§ **Input material**
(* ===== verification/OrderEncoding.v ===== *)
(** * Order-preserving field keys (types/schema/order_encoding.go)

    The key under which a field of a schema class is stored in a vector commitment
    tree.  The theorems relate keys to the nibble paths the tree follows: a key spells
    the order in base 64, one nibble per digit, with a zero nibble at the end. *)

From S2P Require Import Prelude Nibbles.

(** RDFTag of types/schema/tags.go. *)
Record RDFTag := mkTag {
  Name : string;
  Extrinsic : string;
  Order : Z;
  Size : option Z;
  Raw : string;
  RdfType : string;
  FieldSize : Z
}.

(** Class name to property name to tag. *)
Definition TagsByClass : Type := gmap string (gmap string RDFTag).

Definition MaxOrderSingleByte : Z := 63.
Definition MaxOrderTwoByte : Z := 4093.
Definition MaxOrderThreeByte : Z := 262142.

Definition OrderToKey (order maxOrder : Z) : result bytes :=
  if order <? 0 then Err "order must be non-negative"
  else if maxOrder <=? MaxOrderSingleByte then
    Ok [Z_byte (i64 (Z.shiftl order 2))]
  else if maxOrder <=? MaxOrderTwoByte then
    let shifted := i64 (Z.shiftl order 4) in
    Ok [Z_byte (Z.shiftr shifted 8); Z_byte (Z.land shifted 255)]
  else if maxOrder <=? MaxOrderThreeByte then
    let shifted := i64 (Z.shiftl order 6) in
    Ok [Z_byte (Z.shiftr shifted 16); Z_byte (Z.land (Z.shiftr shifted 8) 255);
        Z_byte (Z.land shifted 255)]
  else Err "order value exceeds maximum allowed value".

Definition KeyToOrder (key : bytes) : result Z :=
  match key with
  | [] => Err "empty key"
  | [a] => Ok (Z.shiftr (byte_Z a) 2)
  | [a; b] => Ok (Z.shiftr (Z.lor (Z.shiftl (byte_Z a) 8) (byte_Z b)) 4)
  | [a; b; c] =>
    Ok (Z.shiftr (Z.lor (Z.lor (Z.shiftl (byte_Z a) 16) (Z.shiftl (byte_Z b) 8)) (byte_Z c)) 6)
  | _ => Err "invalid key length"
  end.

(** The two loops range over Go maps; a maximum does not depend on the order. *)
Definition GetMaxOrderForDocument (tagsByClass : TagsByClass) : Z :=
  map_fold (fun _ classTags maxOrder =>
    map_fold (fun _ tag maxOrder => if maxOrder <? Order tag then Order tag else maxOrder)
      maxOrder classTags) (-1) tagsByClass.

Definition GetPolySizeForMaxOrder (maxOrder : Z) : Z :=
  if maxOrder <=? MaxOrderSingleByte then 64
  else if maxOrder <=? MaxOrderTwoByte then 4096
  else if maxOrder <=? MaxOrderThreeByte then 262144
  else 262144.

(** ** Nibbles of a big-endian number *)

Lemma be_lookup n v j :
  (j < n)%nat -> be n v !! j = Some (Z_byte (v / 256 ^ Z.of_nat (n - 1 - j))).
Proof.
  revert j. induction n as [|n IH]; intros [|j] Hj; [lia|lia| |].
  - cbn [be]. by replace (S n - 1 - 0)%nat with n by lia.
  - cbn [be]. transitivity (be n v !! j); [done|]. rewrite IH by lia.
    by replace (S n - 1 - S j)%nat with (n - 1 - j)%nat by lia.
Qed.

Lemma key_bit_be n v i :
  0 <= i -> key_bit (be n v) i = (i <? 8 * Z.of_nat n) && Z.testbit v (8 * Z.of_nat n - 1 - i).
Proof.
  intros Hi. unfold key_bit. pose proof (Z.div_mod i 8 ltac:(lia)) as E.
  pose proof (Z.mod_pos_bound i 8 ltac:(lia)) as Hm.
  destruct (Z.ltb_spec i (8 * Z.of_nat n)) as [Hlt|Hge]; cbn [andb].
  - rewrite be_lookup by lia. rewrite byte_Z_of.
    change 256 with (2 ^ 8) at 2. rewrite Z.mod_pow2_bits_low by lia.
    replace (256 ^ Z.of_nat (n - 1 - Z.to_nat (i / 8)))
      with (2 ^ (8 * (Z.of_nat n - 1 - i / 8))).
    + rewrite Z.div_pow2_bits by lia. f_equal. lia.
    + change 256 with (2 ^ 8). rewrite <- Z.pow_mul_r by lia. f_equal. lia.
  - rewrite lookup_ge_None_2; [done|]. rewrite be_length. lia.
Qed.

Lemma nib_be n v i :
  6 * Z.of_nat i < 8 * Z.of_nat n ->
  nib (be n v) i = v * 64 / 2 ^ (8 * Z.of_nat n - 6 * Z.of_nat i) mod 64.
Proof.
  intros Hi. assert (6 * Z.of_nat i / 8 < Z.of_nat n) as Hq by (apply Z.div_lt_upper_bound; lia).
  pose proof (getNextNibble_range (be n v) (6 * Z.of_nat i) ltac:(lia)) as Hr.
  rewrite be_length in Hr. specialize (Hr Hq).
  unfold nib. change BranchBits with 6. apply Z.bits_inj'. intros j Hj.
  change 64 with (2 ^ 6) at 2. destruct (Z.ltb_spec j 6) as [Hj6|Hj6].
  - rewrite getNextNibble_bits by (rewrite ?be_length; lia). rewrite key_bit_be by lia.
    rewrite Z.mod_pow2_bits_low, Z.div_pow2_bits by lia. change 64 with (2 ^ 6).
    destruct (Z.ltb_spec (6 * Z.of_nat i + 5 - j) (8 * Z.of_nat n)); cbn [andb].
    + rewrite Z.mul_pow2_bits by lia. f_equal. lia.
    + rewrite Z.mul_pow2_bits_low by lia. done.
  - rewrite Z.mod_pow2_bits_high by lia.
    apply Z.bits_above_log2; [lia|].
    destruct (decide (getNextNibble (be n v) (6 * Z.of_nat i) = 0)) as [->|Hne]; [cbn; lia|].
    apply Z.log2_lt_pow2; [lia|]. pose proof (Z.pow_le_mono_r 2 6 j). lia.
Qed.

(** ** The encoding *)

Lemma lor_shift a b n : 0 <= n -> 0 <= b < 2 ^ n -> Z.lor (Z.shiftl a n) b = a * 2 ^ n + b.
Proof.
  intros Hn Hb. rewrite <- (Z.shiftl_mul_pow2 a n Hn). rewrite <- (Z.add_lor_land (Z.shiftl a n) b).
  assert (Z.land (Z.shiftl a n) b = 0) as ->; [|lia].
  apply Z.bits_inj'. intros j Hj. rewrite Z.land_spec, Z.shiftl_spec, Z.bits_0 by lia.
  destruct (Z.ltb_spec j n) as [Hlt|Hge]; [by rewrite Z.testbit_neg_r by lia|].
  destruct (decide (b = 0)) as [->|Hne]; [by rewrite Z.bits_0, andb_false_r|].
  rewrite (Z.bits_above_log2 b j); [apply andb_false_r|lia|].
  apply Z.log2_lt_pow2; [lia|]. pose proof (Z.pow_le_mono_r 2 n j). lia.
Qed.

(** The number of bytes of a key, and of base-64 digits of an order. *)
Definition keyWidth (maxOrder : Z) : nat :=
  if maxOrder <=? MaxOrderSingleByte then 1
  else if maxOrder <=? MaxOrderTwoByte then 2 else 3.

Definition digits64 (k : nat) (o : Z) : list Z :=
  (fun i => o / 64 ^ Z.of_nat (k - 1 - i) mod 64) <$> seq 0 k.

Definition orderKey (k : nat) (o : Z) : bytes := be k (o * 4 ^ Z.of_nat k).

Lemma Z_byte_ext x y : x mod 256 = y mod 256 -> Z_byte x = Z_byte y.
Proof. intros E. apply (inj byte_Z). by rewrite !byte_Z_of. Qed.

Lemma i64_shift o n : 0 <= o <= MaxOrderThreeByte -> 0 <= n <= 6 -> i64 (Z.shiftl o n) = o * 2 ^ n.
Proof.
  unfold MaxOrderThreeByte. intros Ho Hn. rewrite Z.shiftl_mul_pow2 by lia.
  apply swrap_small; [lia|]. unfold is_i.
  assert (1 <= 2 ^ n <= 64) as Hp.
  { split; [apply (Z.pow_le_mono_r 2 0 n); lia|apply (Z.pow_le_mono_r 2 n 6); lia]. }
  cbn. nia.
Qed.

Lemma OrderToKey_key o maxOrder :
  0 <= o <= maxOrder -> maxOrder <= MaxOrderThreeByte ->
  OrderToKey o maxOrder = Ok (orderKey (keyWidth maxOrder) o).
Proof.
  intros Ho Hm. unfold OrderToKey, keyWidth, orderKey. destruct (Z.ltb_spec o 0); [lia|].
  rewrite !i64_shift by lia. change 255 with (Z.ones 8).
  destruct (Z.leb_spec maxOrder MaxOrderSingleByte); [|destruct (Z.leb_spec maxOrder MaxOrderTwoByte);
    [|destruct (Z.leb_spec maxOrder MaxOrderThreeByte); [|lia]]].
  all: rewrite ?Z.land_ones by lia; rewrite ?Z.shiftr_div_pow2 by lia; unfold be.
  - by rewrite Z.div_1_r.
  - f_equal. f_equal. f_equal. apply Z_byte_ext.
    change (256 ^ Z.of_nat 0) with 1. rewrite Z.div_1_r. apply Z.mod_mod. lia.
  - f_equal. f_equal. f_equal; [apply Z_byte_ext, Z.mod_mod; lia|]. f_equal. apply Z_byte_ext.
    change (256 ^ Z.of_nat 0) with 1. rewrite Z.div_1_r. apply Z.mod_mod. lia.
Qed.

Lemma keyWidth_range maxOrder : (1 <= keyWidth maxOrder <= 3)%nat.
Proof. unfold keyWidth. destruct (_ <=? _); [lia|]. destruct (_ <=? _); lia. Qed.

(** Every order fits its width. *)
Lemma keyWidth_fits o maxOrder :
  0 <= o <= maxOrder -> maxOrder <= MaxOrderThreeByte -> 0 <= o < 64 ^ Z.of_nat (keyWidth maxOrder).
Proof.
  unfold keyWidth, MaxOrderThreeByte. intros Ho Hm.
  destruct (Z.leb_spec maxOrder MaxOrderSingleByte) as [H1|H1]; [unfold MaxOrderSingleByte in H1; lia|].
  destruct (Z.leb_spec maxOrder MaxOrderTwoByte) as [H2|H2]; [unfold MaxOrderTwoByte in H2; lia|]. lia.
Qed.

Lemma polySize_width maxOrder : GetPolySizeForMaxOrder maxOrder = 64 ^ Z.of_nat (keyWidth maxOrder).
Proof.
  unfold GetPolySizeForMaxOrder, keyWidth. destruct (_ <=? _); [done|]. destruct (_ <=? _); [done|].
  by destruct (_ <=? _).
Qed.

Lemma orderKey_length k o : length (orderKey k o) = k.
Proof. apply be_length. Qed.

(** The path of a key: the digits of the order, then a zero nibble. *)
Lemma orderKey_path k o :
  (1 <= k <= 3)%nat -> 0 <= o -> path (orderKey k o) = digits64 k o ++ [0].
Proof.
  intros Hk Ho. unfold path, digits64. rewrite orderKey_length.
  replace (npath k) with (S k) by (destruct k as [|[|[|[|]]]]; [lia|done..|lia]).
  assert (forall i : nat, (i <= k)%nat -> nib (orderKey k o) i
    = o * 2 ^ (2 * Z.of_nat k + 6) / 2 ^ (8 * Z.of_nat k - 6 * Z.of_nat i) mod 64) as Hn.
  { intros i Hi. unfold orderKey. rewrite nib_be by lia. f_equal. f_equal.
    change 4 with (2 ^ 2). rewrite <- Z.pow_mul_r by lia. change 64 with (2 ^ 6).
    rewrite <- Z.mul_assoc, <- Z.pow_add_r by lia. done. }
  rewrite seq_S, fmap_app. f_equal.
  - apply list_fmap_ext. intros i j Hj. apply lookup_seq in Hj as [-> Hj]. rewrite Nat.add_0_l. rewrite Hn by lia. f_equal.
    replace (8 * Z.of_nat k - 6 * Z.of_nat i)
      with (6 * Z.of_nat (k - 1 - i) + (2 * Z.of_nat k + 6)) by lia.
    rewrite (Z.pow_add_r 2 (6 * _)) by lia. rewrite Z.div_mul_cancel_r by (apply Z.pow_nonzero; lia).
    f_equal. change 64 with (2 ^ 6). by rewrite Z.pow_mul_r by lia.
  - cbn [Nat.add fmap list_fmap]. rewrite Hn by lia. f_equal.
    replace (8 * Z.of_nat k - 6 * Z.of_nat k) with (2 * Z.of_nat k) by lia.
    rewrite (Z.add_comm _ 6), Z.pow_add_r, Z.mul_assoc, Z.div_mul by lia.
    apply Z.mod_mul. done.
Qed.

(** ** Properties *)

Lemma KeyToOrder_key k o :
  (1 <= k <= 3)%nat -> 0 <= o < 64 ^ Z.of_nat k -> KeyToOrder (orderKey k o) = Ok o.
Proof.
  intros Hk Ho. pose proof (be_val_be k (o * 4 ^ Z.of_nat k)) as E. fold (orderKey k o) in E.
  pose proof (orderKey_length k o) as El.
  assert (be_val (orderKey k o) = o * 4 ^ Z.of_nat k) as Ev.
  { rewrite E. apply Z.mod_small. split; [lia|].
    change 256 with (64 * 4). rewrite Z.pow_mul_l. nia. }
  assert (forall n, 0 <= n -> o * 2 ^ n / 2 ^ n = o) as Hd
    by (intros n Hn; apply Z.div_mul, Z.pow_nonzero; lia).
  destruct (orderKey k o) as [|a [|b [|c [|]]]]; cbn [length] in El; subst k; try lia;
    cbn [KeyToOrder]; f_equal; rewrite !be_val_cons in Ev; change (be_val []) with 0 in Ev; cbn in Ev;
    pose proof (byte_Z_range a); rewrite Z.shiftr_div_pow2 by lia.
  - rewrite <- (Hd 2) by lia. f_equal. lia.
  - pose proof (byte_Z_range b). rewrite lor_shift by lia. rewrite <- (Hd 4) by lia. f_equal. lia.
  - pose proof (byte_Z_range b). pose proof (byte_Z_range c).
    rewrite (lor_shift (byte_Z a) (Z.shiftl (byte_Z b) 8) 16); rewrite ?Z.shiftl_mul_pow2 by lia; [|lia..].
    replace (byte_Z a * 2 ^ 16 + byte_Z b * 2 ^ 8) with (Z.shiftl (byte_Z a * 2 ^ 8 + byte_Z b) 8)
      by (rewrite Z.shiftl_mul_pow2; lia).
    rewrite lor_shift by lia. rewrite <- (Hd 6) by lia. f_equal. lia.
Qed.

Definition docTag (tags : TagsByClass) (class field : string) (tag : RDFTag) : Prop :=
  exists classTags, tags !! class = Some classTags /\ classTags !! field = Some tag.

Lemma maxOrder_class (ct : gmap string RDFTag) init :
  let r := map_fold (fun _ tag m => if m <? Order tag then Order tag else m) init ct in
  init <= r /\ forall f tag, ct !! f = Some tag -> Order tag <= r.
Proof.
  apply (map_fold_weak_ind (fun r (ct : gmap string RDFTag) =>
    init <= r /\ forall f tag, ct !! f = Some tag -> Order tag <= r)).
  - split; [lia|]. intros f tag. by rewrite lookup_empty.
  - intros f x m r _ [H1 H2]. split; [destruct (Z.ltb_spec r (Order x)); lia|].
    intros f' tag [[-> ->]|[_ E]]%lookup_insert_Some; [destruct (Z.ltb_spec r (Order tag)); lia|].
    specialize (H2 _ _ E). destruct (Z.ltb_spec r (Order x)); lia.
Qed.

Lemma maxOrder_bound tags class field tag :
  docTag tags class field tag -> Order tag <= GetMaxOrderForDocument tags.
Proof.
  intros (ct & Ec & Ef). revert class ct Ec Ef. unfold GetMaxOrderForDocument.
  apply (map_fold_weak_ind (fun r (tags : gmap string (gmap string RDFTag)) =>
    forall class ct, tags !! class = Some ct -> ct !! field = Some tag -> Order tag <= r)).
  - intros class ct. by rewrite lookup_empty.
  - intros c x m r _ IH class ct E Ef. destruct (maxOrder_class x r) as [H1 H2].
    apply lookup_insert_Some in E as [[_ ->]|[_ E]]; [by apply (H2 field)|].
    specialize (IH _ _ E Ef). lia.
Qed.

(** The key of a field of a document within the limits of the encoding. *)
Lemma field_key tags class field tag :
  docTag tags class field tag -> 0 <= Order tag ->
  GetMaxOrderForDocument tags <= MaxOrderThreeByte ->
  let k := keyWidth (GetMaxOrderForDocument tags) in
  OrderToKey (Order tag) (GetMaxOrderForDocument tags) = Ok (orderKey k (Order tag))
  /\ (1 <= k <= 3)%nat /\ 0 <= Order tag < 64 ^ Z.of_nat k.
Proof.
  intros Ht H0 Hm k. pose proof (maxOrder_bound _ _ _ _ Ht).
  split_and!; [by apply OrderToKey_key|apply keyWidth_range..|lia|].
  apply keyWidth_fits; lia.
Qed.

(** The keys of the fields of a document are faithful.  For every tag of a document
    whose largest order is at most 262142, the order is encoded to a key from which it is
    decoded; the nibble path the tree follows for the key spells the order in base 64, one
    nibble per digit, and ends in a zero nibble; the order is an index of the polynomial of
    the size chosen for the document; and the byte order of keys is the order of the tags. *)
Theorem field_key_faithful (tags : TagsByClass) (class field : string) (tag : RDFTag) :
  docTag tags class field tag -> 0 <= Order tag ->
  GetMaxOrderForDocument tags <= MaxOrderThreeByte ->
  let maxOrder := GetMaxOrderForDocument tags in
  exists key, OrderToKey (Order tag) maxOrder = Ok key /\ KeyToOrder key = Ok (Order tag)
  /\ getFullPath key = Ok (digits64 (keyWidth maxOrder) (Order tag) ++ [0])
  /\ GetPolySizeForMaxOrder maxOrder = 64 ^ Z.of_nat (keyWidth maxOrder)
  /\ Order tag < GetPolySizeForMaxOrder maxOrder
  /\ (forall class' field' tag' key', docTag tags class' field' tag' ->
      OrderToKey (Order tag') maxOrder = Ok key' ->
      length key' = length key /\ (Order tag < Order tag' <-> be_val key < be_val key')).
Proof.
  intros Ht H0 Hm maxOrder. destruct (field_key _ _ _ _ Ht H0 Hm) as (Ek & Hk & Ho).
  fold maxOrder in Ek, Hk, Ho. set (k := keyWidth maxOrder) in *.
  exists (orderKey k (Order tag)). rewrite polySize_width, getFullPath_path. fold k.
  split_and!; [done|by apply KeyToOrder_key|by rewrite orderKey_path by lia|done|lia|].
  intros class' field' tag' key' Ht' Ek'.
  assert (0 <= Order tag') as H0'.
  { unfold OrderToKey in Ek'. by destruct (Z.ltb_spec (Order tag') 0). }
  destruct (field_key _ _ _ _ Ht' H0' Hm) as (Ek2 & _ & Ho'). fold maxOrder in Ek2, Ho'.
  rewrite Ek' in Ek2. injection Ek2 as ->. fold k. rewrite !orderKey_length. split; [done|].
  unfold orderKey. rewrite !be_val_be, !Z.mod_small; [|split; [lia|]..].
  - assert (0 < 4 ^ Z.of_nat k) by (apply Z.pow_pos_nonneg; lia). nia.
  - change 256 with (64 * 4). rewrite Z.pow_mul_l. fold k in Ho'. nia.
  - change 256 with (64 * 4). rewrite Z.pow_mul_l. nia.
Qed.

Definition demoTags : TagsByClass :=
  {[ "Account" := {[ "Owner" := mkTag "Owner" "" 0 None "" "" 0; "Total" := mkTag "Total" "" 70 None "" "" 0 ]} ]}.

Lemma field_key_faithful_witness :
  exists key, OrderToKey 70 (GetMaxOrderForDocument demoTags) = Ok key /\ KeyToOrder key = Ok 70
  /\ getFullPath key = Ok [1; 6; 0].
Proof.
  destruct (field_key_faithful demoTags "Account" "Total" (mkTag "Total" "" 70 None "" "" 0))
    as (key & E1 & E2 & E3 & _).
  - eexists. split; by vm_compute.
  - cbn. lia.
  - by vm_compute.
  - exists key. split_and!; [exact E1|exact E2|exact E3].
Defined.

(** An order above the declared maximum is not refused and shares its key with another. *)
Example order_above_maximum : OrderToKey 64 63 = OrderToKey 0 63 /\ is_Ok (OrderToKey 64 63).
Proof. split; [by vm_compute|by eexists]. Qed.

§ **Task statement**
From the entries above, extract only the lines running from the one containing "- cbn [be]. transitivity" through the one containing "Lemma key_bit_be n", inclusive.

§ **Answer below**
  - cbn [be]. transitivity (be n v !! j); [done|]. rewrite IH by lia.
    by replace (S n - 1 - S j)%nat with (n - 1 - j)%nat by lia.
Qed.

Lemma key_bit_be n v i :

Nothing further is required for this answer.